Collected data

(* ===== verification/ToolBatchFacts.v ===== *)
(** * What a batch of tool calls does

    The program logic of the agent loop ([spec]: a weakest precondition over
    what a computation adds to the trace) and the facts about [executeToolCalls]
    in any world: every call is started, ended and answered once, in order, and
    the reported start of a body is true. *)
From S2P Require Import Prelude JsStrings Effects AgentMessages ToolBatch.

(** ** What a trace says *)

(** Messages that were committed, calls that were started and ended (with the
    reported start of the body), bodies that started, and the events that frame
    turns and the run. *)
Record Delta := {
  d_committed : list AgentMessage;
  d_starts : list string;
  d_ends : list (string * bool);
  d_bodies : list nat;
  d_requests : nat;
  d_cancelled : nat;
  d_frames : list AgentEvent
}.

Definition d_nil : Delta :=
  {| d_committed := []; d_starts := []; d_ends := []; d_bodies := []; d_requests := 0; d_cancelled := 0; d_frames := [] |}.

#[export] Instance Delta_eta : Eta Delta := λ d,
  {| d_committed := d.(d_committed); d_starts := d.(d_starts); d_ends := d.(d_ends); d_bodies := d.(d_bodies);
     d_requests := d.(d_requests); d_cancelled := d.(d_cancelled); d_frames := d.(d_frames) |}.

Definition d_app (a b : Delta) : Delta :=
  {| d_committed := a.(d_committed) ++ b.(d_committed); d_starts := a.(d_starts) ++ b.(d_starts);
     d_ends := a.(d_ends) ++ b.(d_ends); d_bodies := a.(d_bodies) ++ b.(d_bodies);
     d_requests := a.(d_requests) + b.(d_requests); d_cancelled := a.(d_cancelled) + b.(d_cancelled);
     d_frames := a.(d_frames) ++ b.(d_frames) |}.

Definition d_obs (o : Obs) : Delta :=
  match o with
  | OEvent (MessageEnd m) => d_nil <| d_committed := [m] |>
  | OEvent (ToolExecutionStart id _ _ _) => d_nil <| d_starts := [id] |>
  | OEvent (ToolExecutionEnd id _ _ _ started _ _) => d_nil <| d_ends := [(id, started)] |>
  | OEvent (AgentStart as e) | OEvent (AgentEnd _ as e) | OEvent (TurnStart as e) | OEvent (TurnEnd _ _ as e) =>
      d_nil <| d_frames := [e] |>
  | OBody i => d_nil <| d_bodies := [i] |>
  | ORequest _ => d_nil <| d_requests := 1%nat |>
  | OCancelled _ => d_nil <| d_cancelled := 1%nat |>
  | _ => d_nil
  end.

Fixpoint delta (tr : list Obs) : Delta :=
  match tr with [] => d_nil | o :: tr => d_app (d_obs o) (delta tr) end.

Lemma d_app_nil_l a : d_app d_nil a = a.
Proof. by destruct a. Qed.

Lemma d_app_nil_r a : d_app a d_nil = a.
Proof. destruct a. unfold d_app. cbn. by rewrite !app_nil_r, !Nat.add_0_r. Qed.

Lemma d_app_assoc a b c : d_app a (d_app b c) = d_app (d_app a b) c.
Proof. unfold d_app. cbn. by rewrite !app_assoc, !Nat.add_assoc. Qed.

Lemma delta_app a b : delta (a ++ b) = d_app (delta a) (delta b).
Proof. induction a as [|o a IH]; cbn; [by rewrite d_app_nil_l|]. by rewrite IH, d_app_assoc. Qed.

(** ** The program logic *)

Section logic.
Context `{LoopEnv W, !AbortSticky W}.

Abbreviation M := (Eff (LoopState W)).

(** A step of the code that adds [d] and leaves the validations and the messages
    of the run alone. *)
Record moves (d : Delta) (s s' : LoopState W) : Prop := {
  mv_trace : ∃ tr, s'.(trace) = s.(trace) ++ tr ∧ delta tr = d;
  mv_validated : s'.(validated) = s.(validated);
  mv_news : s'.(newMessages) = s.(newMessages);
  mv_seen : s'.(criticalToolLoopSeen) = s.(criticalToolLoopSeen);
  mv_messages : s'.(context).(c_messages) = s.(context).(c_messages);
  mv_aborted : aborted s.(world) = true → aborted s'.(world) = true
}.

---

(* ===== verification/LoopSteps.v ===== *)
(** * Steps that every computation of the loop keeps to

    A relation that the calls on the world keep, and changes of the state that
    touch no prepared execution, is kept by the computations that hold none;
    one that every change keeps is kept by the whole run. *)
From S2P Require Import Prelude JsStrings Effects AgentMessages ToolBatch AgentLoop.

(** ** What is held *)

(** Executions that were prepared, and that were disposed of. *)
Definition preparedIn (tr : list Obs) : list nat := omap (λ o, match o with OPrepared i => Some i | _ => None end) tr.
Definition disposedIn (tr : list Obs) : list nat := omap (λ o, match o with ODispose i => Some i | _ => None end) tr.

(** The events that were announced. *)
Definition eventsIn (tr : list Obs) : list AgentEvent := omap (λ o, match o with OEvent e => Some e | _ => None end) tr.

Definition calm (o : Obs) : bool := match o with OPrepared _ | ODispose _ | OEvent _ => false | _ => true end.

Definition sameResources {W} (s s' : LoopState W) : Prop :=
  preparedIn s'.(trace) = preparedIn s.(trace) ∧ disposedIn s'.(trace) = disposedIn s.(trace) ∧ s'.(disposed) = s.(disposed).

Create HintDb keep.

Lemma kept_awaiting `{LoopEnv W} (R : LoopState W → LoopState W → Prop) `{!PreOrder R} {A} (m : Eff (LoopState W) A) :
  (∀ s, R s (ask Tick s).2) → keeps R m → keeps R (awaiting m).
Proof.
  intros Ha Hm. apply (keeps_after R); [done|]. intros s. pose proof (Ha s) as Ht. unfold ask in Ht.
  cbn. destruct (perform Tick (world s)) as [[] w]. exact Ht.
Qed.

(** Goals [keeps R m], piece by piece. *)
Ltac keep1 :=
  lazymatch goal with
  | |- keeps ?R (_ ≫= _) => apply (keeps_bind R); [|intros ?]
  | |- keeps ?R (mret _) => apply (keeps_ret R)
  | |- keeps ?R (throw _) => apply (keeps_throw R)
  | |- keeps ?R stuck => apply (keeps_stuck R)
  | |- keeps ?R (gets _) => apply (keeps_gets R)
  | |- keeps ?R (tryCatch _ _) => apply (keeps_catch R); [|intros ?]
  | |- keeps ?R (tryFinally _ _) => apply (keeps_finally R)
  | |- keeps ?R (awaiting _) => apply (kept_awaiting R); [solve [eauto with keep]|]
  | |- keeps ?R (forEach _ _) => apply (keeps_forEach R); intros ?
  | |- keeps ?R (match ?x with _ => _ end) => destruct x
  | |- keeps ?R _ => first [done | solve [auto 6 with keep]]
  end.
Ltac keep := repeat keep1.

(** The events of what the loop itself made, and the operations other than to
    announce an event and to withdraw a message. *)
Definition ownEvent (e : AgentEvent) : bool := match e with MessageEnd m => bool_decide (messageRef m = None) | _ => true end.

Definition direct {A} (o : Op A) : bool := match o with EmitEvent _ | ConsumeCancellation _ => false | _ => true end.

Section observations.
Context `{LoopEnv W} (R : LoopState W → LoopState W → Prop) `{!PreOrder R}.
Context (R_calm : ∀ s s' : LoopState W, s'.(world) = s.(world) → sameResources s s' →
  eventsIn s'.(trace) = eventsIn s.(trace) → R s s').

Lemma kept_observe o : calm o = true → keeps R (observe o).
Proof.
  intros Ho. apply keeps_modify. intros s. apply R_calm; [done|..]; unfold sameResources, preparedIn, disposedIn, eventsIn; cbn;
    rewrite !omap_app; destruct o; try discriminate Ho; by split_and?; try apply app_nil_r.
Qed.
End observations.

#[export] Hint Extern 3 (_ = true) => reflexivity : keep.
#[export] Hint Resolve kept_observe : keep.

Directions
Note each line of the entries that has "bool" in it, and copy those lines.

Answer to this task
  d_ends : list (string * bool);
Definition calm (o : Obs) : bool := match o with OPrepared _ | ODispose _ | OEvent _ => false | _ => true end.
Definition ownEvent (e : AgentEvent) : bool := match e with MessageEnd m => bool_decide (messageRef m = None) | _ => true end.
Definition direct {A} (o : Op A) : bool := match o with EmitEvent _ | ConsumeCancellation _ => false | _ => true end.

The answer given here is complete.